En busca de las consecuencias de la caída, ¿significa que hay menos fumadores? «Es cierto, el mercado de los cigarrillos ha perdido la mitad de su volumen, pero la cifra de consumidores no ha descendido en la misma medida», explica Juan Páramo, director general de la Asociación Empresarial del Tabaco (Adelta). «Antes un paquete le duraba a la gente un día y ahora una semana». Pese a que las últimas cifras señalan que Euskadi tiene menos fumadores que la media nacional, Osakidetza advierte de que una cuarta parte de los vascos sigue llevándose un pitillo a la boca y que el hábito provoca 2.500 muertes anuales en el territorio. El 12% del total.

El ejemplo del Reino Unido

Sin marcarse objetivos tan ambiciosos como los del Reino Unido, que aspira a que no haya fumadores en las islas para 2050, el Gobierno Vasco avanza en su «cruzada» con pulso firme. Fue el primero en equiparar el bapeo electrónico y los cigarrillos, y desde hace unos meses tiene aprobada una ley de adicciones que impone multas de hasta 6.000 euros a quien encienda, o deje encender, un pitillo en espacios públicos. Y es que atacar el bolsillo se revela como el método más efectivo para frenar el hábito, mucho más que las explícitas advertencias que las tabacaleras están obligadas a imprimir en sus cajetillas. 'Fumar mata'. Según una reciente encuesta de Osatzen, la Sociedad Vasca de Medicina Familiar y Comunitaria, el 50% de los consumidores consideran que una subida de precio del tabaco es el mejor modo de prevenir «sobre todo porque dificultaría el acceso a los adolescentes».

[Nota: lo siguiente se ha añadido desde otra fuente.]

(** * x402 paywall adapter: wallet-request interception and payment payloads

    A shallow embedding of the two adapter scripts of the repository,

      - [src/unnamed/part_000]: the adapter that also knows native coins
        (module [Adapter]), and
      - [src/src/x402_payment_service/static/paywall_adapter.js]: the
        ERC-20-only adapter (module [PaywallAdapter]),

    together with the properties that the specification states about
    the token amount formatter, the provider call interceptor and the
    network call interceptor, and with further properties of the
    balance read ([getBalance]), of the start of the scripts and of
    their refresh loop ([update], [init], the mutation observer).  The
    functions that rewrite the document ([replaceText], the display in
    [updateBalance]) are not embedded: the refresh loop is stated for
    any document and any [replaceText].

    Conventions.
      - JavaScript values are the inductive type [value]; strings are
        sequences of 16-bit code units ([utf16]), the texts that the
        scripts build from digits are [string]s; BigInts are [Z].
      - The page globals that the scripts share
        ([window.__x402_eip2612_permit], [window.__x402_eip2612_transfer],
        [window.__x402_nativePaymentData], [window.x402]) are fields of
        the record [world], which a small state-and-exception monad
        ([Page.M]) threads through the wrappers.  An [await] is a step of
        that monad: a rejected promise is a thrown exception.
      - What the scripts do not define is a parameter: [JSON.parse], the
        wallet provider behind [window.ethereum.request] and the network
        behind [window.fetch] are the fields of a [host], and every
        theorem holds for every host.
      - A call of a wrapper runs from its first step to its last; the
        page's event loop does not run another wrapper call in
        between. *)

From Stdlib Require Import ZArith List String Ascii Bool Lia.
Import ListNotations.

Local Open Scope string_scope.
Local Open Scope Z_scope.

(* ================================================================== *)
(** * Strings, as the scripts use them *)
(* ================================================================== *)

Module Str.

(** [c.repeat(n)] *)
Fixpoint repeat (c : ascii) (n : nat) : string :=
  match n with
  | O => ""
  | S k => String c (repeat c k)
  end.

(** [s.padStart(n, c)]: pads on the left, never truncates. *)
Definition padStart (n : nat) (c : ascii) (s : string) : string :=
  repeat c (n - String.length s) ++ s.

(** [s.slice(0, n)] *)
Fixpoint take (n : nat) (s : string) : string :=
  match n, s with
  | S k, String c r => String c (take k r)
  | _, _ => ""
  end.

(** [s.slice(n)] *)
Fixpoint drop (n : nat) (s : string) : string :=
  match n, s with
  | S k, String _ r => drop k r
  | _, _ => s
  end.

(** [s.replace(/0+$/, '')]: removes the longest suffix of ['0']. *)
Fixpoint strip_trailing_zeros (s : string) : string :=
  match s with
  | "" => ""
  | String c r =>
      let r' := strip_trailing_zeros r in
      if (Ascii.eqb c "0" && String.eqb r' "")%bool then "" else String c r'
  end.

(** A string is truthy when it is not empty. *)
Definition nonempty (s : string) : bool := negb (String.eqb s "").

(** The digit of value [d] in radices up to 16, lower case as
    [BigInt.prototype.toString] prints it. *)
Definition digit_char (d : Z) : ascii :=
  if d <? 10 then ascii_of_nat (48 + Z.to_nat d)
  else ascii_of_nat (87 + Z.to_nat d).

Fixpoint digits_fuel (fuel : nat) (radix n : Z) : string :=
  match fuel with
  | O => ""
  | S f =>
      if n <? radix then String (digit_char n) ""
      else digits_fuel f radix (n / radix)
           ++ String (digit_char (n mod radix)) ""
  end.

(** The digits of a non-negative integer, most significant first. *)
Definition digits (radix n : Z) : string :=
  digits_fuel (S (Z.to_nat (Z.log2 n))) radix n.

(** Value of one decimal digit character. *)
Definition digit_val (c : ascii) : Z := Z.of_nat (nat_of_ascii c) - 48.

Definition is_digit (c : ascii) : bool :=
  ((48 <=? nat_of_ascii c) && (nat_of_ascii c <=? 57))%nat.

Fixpoint all_digits (s : string) : bool :=
  match s with
  | "" => true
  | String c r => is_digit c && all_digits r
  end.

(** Horner evaluation of a string of decimal digits. *)
Fixpoint dec_value_from (acc : Z) (s : string) : Z :=
  match s with
  | "" => acc
  | String c r => dec_value_from (10 * acc + digit_val c) r
  end.

Definition dec_value (s : string) : Z := dec_value_from 0 s.

(** Splits at the first ['.']; the point itself is dropped. *)
Fixpoint split_point (s : string) : string * string :=
  match s with
  | "" => ("", "")
  | String c r =>
      if Ascii.eqb c "." then ("", r)
      else let (i, f) := split_point r in (String c i, f)
  end.

Fixpoint has_point (s : string) : bool :=
  match s with
  | "" => false
  | String c r => Ascii.eqb c "." || has_point r
  end.

End Str.

(* ================================================================== *)
(** * BigInt *)
(* ================================================================== *)

(** [n.toString(radix)] of a BigInt [n]. *)
Definition BigInt_toString (radix n : Z) : string :=
  if n <? 0 then "-" ++ Str.digits radix (- n) else Str.digits radix n.

(* ================================================================== *)
(** * The token amount formatter *)
(* ================================================================== *)

(** [formatAmount(atomic, decimals)], the same text in both scripts.
    [atomic] is the BigInt that [BigInt(atomic)] yields and [decimals]
    the count that both [BigInt(decimals)] and [padStart] receive.
    BigInt [/] and [%] truncate towards zero: [Z.quot] and [Z.rem]. *)
Definition formatAmount (atomic : Z) (decimals : nat) : string :=
  let d := 10 ^ Z.of_nat decimals in
  let n := atomic in
  let i := BigInt_toString 10 (Z.quot n d) in
  let f := Str.strip_trailing_zeros
             (Str.take 4
                (Str.padStart decimals "0" (BigInt_toString 10 (Z.rem n d)))) in
  if Str.nonempty f then i ++ "." ++ f else i.

(** Reading a formatted amount back, in the words of the round-trip
    property: integer part times [10^decimals] plus the fractional digits
    scaled to atomic units, that is the fraction [0.f] times
    [10^decimals], whole atomic units only. *)
Definition parseAmount (s : string) (decimals : nat) : Z :=
  let (i, f) := Str.split_point s in
  Str.dec_value i * 10 ^ Z.of_nat decimals
  + Str.dec_value f * 10 ^ Z.of_nat decimals
    / 10 ^ Z.of_nat (String.length f).

(** Powers of ten with a natural exponent. *)
Definition pow10 (k : nat) : Z := 10 ^ Z.of_nat k.

(* ================================================================== *)
(** * JavaScript strings *)
(* ================================================================== *)

(** A JavaScript string is a sequence of 16-bit code units.  The texts
    that the scripts build themselves (digits, hexadecimal words, base64)
    are [string]s of the Standard Library, whose characters are the code
    units below 256; [U16.lit] takes one to the JavaScript string with
    the same code units, and is inserted where a JavaScript string is
    expected. *)
Inductive utf16 : Type :=
| UEmpty
| UCons (u : N) (r : utf16).

Module U16.

Fixpoint lit (s : string) : utf16 :=
  match s with
  | "" => UEmpty
  | String c r => UCons (N_of_ascii c) (lit r)
  end.

(** [s + t] *)
Fixpoint app (s t : utf16) : utf16 :=
  match s with
  | UEmpty => t
  | UCons u r => UCons u (app r t)
  end.

(** [s.length] *)
Fixpoint length (s : utf16) : nat :=
  match s with
  | UEmpty => O
  | UCons _ r => S (length r)
  end.

(** [s.slice(0, n)] *)
Fixpoint take (n : nat) (s : utf16) : utf16 :=
  match n, s with
  | S k, UCons u r => UCons u (take k r)
  | _, _ => UEmpty
  end.

(** [s.slice(n)] *)
Fixpoint drop (n : nat) (s : utf16) : utf16 :=
  match n, s with
  | S k, UCons _ r => drop k r
  | _, _ => s
  end.

Fixpoint repeat (u : N) (n : nat) : utf16 :=
  match n with
  | O => UEmpty
  | S k => UCons u (repeat u k)
  end.

(** [s.padStart(n, c)]: pads on the left, never truncates. *)
Definition padStart (n : nat) (c : ascii) (s : utf16) : utf16 :=
  app (repeat (N_of_ascii c) (n - length s)) s.

(** [s === t] *)
Fixpoint eqb (s t : utf16) : bool :=
  match s, t with
  | UEmpty, UEmpty => true
  | UCons u r, UCons v q => N.eqb u v && eqb r q
  | _, _ => false
  end.

(** A string is truthy when it is not empty. *)
Definition nonempty (s : utf16) : bool :=
  match s with
  | UEmpty => false
  | UCons _ _ => true
  end.

(** [s[i]] *)
Fixpoint get (i : nat) (s : utf16) : option N :=
  match s, i with
  | UEmpty, _ => None
  | UCons u _, O => Some u
  | UCons _ r, S k => get k r
  end.

(** The string as a sequence of bytes, when every code unit is below
    256. *)
Fixpoint narrow (s : utf16) : option string :=
  match s with
  | UEmpty => Some ""
  | UCons u r =>
      if (u <? 256)%N then
        match narrow r with
        | Some t => Some (String (ascii_of_N u) t)
        | None => None
        end
      else None
  end.

End U16.

Coercion U16.lit : string >-> utf16.
Arguments U16.lit : simpl never.

Notation "s +++ t" := (U16.app s t) (at level 60, right associativity).

(** A string literal inside an object or array literal is a JavaScript
    string as well. *)
#[local] Arguments pair {A B} & _ _.
#[local] Arguments cons {A} & _ _.

(* ================================================================== *)
(** * JavaScript values *)
(* ================================================================== *)

(** Numbers.  [NInt z] is the integer-valued number [z] (a double: an
    integer of at most 53 significant bits, below [2^1024]).  A finite
    number that is not an integer is kept as the text that
    [Number.prototype.toString] prints for it. *)
Inductive number : Type :=
| NInt (z : Z)
| NFrac (repr : string)
| NNaN
| NInf (negative : bool).

(** The values that cross the adapter: JSON-like data, plus the native
    [Headers] collection that [fetch] accepts.  An object is a plain data
    object, the list of its own properties in enumeration order; the
    names and values of a [Headers] collection are byte strings. *)
#[warnings="-register-all"]
Inductive value : Type :=
| VUndef
| VNull
| VBool (b : bool)
| VNum (n : number)
| VStr (s : utf16)
| VArr (items : list value)
| VObj (props : list (utf16 * value))
| VHeaders (entries : list (string * string)).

Lo cierto es que el precio del tabaco no ha parado de subir durante los últimos 25 años. En 1990 un paquete costaba una media de 0,61 euros y ahora hay que poner sobre el mostrador 4,37. Aunque las ventas se sitúan en mínimos históricos, el negocio sigue moviendo casi el mismo dinero que siempre. El sector ingresó el último curso 548 millones de euros, solo 7 menos que una década atrás, según los datos del Ministerio de Hacienda. «Pero que nadie mire a los estanqueros ni a las empresas», piden en Adelta: el 80% de lo que cuesta un cigarrillo son impuestos. Es el producto de consumo más gravado de cuantos pueden adquirirse en el mercado.

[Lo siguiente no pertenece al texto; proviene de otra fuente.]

(** X17.  The neighbours that a successful [reorderMember] passes on for an
    integer new index, read in the member list as it was: moving the
    validator towards the front puts it right before the member that was at
    the new index, moving it towards the back puts it right after that
    member; [NULL_ADDRESS] stands for the missing neighbour at either end. *)
Theorem reorderMember_neighbours (members : list Address)
        (groupAddr validator : Address) (newIndex : Z) (call : ReorderCall) :
  reorderMember NULL_ADDRESS members groupAddr validator (JSInt newIndex) = inl call ->
  let currentIdx := indexOf validator members in
  call_validator call = validator /\
  call_from call = groupAddr /\
  ((newIndex < currentIdx)%Z ->
   call_nextMember call = item members newIndex /\
   call_prevMember call
   = if (newIndex =? 0)%Z then Some NULL_ADDRESS
     else item members (newIndex - 1)%Z) /\
  ((currentIdx < newIndex)%Z ->
   call_prevMember call = item members newIndex /\
   call_nextMember call
   = if (newIndex =? Z.of_nat (List.length members) - 1)%Z
     then Some NULL_ADDRESS else item members (newIndex + 1)%Z).
Proof.
  intros H currentIdx. subst currentIdx.
  destruct (reorderMember_inl _ _ _ _ _ H)
    as (l1 & l2 & Hm & _ & Hi & H0 & Hge & Hne & _ & ->).
  cbn in H0, Hge, Hne.
  destruct (Z.ltb_spec newIndex 0) as [|H0']; [discriminate|].
  destruct (Z.geb_spec newIndex (Z.of_nat (List.length members))) as [|Hge'];
    [discriminate|].
  destruct (Z.eqb_spec (Z.of_nat (List.length l1)) newIndex) as [|Hne'];
    [discriminate|].
  rewrite Hi. cbn [call_validator call_from call_nextMember call_prevMember].
  assert (HL : Z.of_nat (List.length (l1 ++ l2)) = (Z.of_nat (List.length members) - 1)%Z).
  { rewrite Hm, !length_app. cbn [List.length]. lia. }
  rewrite actualStart_int by lia.
  assert (Hlen : (Z.to_nat newIndex <= List.length (l1 ++ l2))%nat) by lia.
  assert (Hc : (Z.of_nat (List.length l1) <= Z.of_nat (List.length members) - 1)%Z).
  { rewrite Hm, length_app. cbn [List.length]. lia. }
  cbn [js_eq js_plusOne js_minusOne itemAt].
  rewrite (Z.eqb_sym (Z.of_nat (List.length members) - 1) newIndex).
  rewrite (Z.eqb_sym 0 newIndex).
  split; [reflexivity|]. split; [reflexivity|]. split; intros Hlt.
  - destruct (Z.eqb_spec newIndex (Z.of_nat (List.length members) - 1)); [lia|].
    split.
    + rewrite item_reordered by lia. cbv zeta.
      destruct (Nat.ltb_spec (Z.to_nat (newIndex + 1)) (Z.to_nat newIndex)); [lia|].
      destruct (Z.ltb_spec (newIndex + 1 - 1) (Z.of_nat (List.length l1))); [|lia].
      rewrite Hm. f_equal. lia.
    + destruct (Z.eqb_spec newIndex 0); [reflexivity|].
      rewrite item_reordered by lia. cbv zeta.
      destruct (Nat.ltb_spec (Z.to_nat (newIndex - 1)) (Z.to_nat newIndex)); [|lia].
      destruct (Z.ltb_spec (newIndex - 1) (Z.of_nat (List.length l1))); [|lia].
      now rewrite Hm.
  - destruct (Z.eqb_spec newIndex 0); [lia|]. split.
    + rewrite item_reordered by lia. cbv zeta.
      destruct (Nat.ltb_spec (Z.to_nat (newIndex - 1)) (Z.to_nat newIndex)); [|lia].
      destruct (Z.ltb_spec (newIndex - 1) (Z.of_nat (List.length l1))); [lia|].
      rewrite Hm. f_equal. lia.
    + destruct (Z.eqb_spec newIndex (Z.of_nat (List.length members) - 1));
        [reflexivity|].
      rewrite item_reordered by lia. cbv zeta.
      destruct (Nat.ltb_spec (Z.to_nat (newIndex + 1)) (Z.to_nat newIndex)); [lia|].
      destruct (Z.ltb_spec (newIndex + 1 - 1) (Z.of_nat (List.length l1))); [lia|].
      rewrite Hm. f_equal. lia.
Qed.

(** X18.  For an integer new index a successful [reorderMember] never
    passes [undefined] as a neighbour: both array reads fall inside the
    reordered list.  (For [NaN] or a fraction the reads can miss the list.) *)
Theorem reorderMember_neighbours_defined (members : list Address)
        (groupAddr validator : Address) (newIndex : Z) (call : ReorderCall) :
  reorderMember NULL_ADDRESS members groupAddr validator (JSInt newIndex) = inl call ->
  exists next prev,
    call = mkReorderCall validator (Some next) (Some prev) groupAddr.
Proof.
  intros H.
  destruct (reorderMember_inl _ _ _ _ _ H)
    as (l1 & l2 & Hm & _ & Hi & H0 & Hge & Hne & _ & ->).
  cbn in H0, Hge.
  destruct (Z.ltb_spec newIndex 0) as [|H0']; [discriminate|].
  destruct (Z.geb_spec newIndex (Z.of_nat (List.length members))) as [|Hge'];
    [discriminate|].
  cbn [js_eq js_plusOne js_minusOne itemAt].
  set (L := splice (actualStart (JSInt newIndex) (List.length (l1 ++ l2))) 0
                   [validator] (l1 ++ l2)).
  assert (HL : List.length L = List.length members).
  { subst L. rewrite length_inserted, Hm, !length_app. cbn [List.length]. lia. }
  assert (Hdef : forall i, (0 <= i < Z.of_nat (List.length members))%Z ->
            exists a, item L i = Some a).
  { intros i Hi'. unfold item. destruct (Z.ltb_spec i 0); [lia|].
    destruct (nth_error L (Z.to_nat i)) as [a|] eqn:E; [now exists a|].
    apply nth_error_None in E. lia. }
  destruct (Z.eqb_spec (Z.of_nat (List.length members) - 1) newIndex) as [El|Hl];
    destruct (Z.eqb_spec 0 newIndex) as [E0|H0''].
  - now exists NULL_ADDRESS, NULL_ADDRESS.
  - destruct (Hdef (newIndex - 1)%Z) as [p Hp]; [lia|]. rewrite Hp.
    now exists NULL_ADDRESS, p.
  - destruct (Hdef (newIndex + 1)%Z) as [n Hn]; [lia|]. rewrite Hn.
    now exists n, NULL_ADDRESS.
  - destruct (Hdef (newIndex + 1)%Z) as [n Hn]; [lia|].
    destruct (Hdef (newIndex - 1)%Z) as [p Hp]; [lia|]. rewrite Hn, Hp.
    now exists n, p.
Qed.

End ValidatorsWrapperFacts.

(** * Properties of the key store of the wallet provider *)

Lemma map_get_has (k v : string) (m : KeyMap) :
  map_get k m = Some v -> map_has k m = true.
Proof.
  induction m as [|[k' v'] m IH]; cbn; [discriminate|].
  destruct (String.eqb k' k); [reflexivity|exact IH].
Qed.

Lemma map_get_in (k v : string) (m : KeyMap) :
  map_get k m = Some v -> In (k, v) m.
Proof.
  induction m as [|[k' v'] m IH]; cbn; [discriminate|].
  destruct (String.eqb_spec k' k) as [->|_].
  - intros H. inversion H. now left.
  - intros H. right. now apply IH.
Qed.

Lemma map_set_absent (k v : string) (m : KeyMap) :
  map_has k m = false -> map_set k v m = m ++ [(k, v)].
Proof.
  induction m as [|[k' v'] m IH]; cbn; [reflexivity|].
  destruct (String.eqb k' k); cbn; [discriminate|].
  intros H. now rewrite IH.
Qed.

Lemma map_has_set (k v : string) (m : KeyMap) :
  map_has k (map_set k v m) = true.
Proof.
  induction m as [|[k' v'] m IH]; cbn.
  - now rewrite String.eqb_refl.
  - destruct (String.eqb k' k) eqn:E; cbn; rewrite E; [reflexivity|exact IH].
Qed.

Lemma map_get_set_other (k k' v : string) (m : KeyMap) :
  k <> k' -> map_get k' (map_set k v m) = map_get k' m.
Proof.
  intros Hne. induction m as [|[k0 v0] m IH]; cbn.
  - now destruct (String.eqb_spec k k').
  - destruct (String.eqb_spec k0 k) as [->|_]; cbn.
    + now destruct (String.eqb_spec k k').
    + now rewrite IH.
Qed.

Lemma startsWith_0x_prefixed (s : string) :
  startsWith "0x" (toLowerCase ("0x" ++ s)) = true /\
  startsWith "0x" (toLowerCase ("0X" ++ s)) = true.
Proof. destruct s; split; reflexivity. Qed.

Lemma strip_0x_prefixed (s : string) :
  getPrivateKeyWithout0xPrefix ("0x" ++ s) = s /\
  getPrivateKeyWithout0xPrefix ("0X" ++ s) = s.
Proof.
  unfold getPrivateKeyWithout0xPrefix.
  destruct (startsWith_0x_prefixed s) as [-> ->]. split; reflexivity.
Qed.

Section PrivateKeysProviderFacts.

Variable privateKeyToAddress : string -> string.

(** The account address under which [addAccount] files a key. *)
Lemma addAccount_unfold (m : KeyMap) (privateKey : string) :
  let key := ("0x" ++ getPrivateKeyWithout0xPrefix privateKey)%string in
  let account := toLowerCase (privateKeyToAddress key) in
  addAccount privateKeyToAddress m privateKey
  = if map_has account m then m else m ++ [(account, key)].
Proof.
  cbv zeta. unfold addAccount, generateAccountAddressFromPrivateKey.
  rewrite (proj1 (startsWith_0x_prefixed _)). cbn [negb].
  destruct (map_has _ m) eqn:E; [reflexivity|]. now apply map_set_absent.
Qed.

(** X19.  [addAccount] takes a key with or without its prefix: for a key
    that does not itself begin with 0x or 0X, adding it bare, with the
    prefix 0x or with the prefix 0X gives the same key store. *)
Theorem addAccount_prefix_insensitive (m : KeyMap) (key : string) :
  startsWith "0x" (toLowerCase key) = false ->
  addAccount privateKeyToAddress m ("0x" ++ key) = addAccount privateKeyToAddress m key /\
  addAccount privateKeyToAddress m ("0X" ++ key) = addAccount privateKeyToAddress m key.
Proof.
  intros H.
  assert (E : getPrivateKeyWithout0xPrefix key = key)
    by (unfold getPrivateKeyWithout0xPrefix; now rewrite H).
  destruct (strip_0x_prefixed key) as [E1 E2].
  unfold addAccount. now rewrite E, E1, E2.
Qed.

(** X20.  [addAccount] never replaces a key: the key that
    [getPrivateKeyFor] returns for an account is the same after any further
    [addAccount], also one whose key belongs to the same account. *)
Theorem addAccount_keeps_keys (m : KeyMap) (privateKey account key : string) :
  getPrivateKeyFor m account = Some key ->
  getPrivateKeyFor (addAccount privateKeyToAddress m privateKey) account = Some key.
Proof.
  unfold getPrivateKeyFor, addAccount. intros H.
  destruct (map_has _ m) eqn:E; [exact H|].
  rewrite map_get_set_other; [exact H|].
  intros Heq. rewrite Heq in E. apply map_get_has in H. congruence.
Qed.

(** X21.  After [addAccount] the store can sign for the address of the
    added key, however that address is capitalised by the caller. *)
Theorem addAccount_can_sign (m : KeyMap) (privateKey from : string) :
  toLowerCase from
  = toLowerCase (privateKeyToAddress ("0x" ++ getPrivateKeyWithout0xPrefix privateKey)) ->
  canSign (addAccount privateKeyToAddress m privateKey) from = true.
Proof.
  intros H. unfold canSign. rewrite H.
  pose proof (addAccount_unfold m privateKey) as E. cbv zeta in E. rewrite E.
  destruct (map_has _ m) eqn:Eh; [exact Eh|].
  unfold map_has. rewrite existsb_app. cbn. rewrite String.eqb_refl.
  now rewrite orb_true_r.
Qed.

Lemma providerKeys_entries (privateKey : string) (more : list string) :
  Forall (fun e => fst e = toLowerCase (privateKeyToAddress (snd e)) /\
                   startsWith "0x" (snd e) = true)
         (providerKeys privateKeyToAddress privateKey more).
Proof.
  unfold providerKeys.
  assert (Hstep : forall m pk,
             Forall (fun e => fst e = toLowerCase (privateKeyToAddress (snd e)) /\
                              startsWith "0x" (snd e) = true) m ->
             Forall (fun e => fst e = toLowerCase (privateKeyToAddress (snd e)) /\
                              startsWith "0x" (snd e) = true)
                    (addAccount privateKeyToAddress m pk)).
  { intros m pk Hm. pose proof (addAccount_unfold m pk) as E. cbv zeta in E.
    rewrite E. destruct (map_has _ m); [exact Hm|].
    apply Forall_app. split; [exact Hm|]. constructor; [|constructor].
    cbn [fst snd]. split; [reflexivity|].
    unfold startsWith. now destruct (getPrivateKeyWithout0xPrefix pk). }
  assert (Hgen : forall m,
             Forall (fun e => fst e = toLowerCase (privateKeyToAddress (snd e)) /\
                              startsWith "0x" (snd e) = true) m ->
             Forall (fun e => fst e = toLowerCase (privateKeyToAddress (snd e)) /\
                              startsWith "0x" (snd e) = true)
                    (fold_left (addAccount privateKeyToAddress) more m)).
  { induction more as [|pk more IH]; intros m Hm; [exact Hm|].
    cbn [fold_left]. apply IH, Hstep, Hm. }
  apply Hgen, Hstep. constructor.
Qed.

(** X22.  In the key store of a provider, built by its constructor and any
    number of [addAccount] calls, the key that [getPrivateKeyFor] returns
    for an account carries the 0x prefix and is a key of that very account:
    its address equals the requested one up to letter case. *)
Theorem getPrivateKeyFor_matches_account (privateKey : string) (more : list string)
        (account key : string) :
  getPrivateKeyFor (providerKeys privateKeyToAddress privateKey more) account = Some key ->
  toLowerCase (privateKeyToAddress key) = toLowerCase account /\
  startsWith "0x" key = true.
Proof.
  unfold getPrivateKeyFor. intros H. apply map_get_in in H.
  pose proof (providerKeys_entries privateKey more) as Hall.
  rewrite Forall_forall in Hall. destruct (Hall _ H) as [H1 H2].
  cbn [fst snd] in *. now split.
Qed.

End PrivateKeysProviderFacts.

(** * The further properties on concrete inputs *)

Lemma account_permanent_witness :
  isAccount registry_1 1 = true /\
  isAccount (run toySigner [ (1, AuthorizeVoteSigner 2 27 2 1); (1, CreateAccount);
                             (1, SetWalletAddress 7) ] registry_1) 1 = true.
Proof.
  split; [reflexivity|].
  exact (account_permanent toySigner _ registry_1 1 eq_refl).
Defined.

Lemma account_never_signer_witness :
  isAccount (run toySigner [ (1, CreateAccount) ] genesis) 1 = true /\
  isAuthorized (run toySigner ([ (1, CreateAccount) ] ++ [ (3, CreateAccount) ]) genesis) 1
  = false /\
  forall st' evs,
    authorizeDelegate toySigner 3 Attesting 1 27 1 3
      (run toySigner ([ (1, CreateAccount) ] ++ [ (3, CreateAccount) ]) genesis)
    <> Ok (tt, st', evs).
Proof.
  split; [reflexivity|].
  destruct (account_never_signer toySigner [ (1, CreateAccount) ] [ (3, CreateAccount) ] 1
                                 eq_refl) as [H1 H2].
  split; [exact H1|]. intros st' evs. exact (H2 3 Attesting 27 1 3 st' evs).
Defined.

Precisamente, los vendedores no creen que disparar el coste vaya a acabar con el consumo. «Pero puede acabar arruinando muchos negocios», lamenta Dori García en su estanco familiar. Dice que los impuestos empujan a los fumadores a los cigarrillos de contrabando, que acaparan ya el 12% del mercado. Miles de pitillos que no salen en las estadísticas. La Guardia Civil calcula que la venta ilegal supone cuatro de cada diez cajetillas en ciudades del sur de España, pero Euskadi tampoco se libra: el año pasado se desmanteló en Vitoria la mayor fábrica de producción ilegal del país. Se fabricaban 1,5 millones de cajetillas semanales.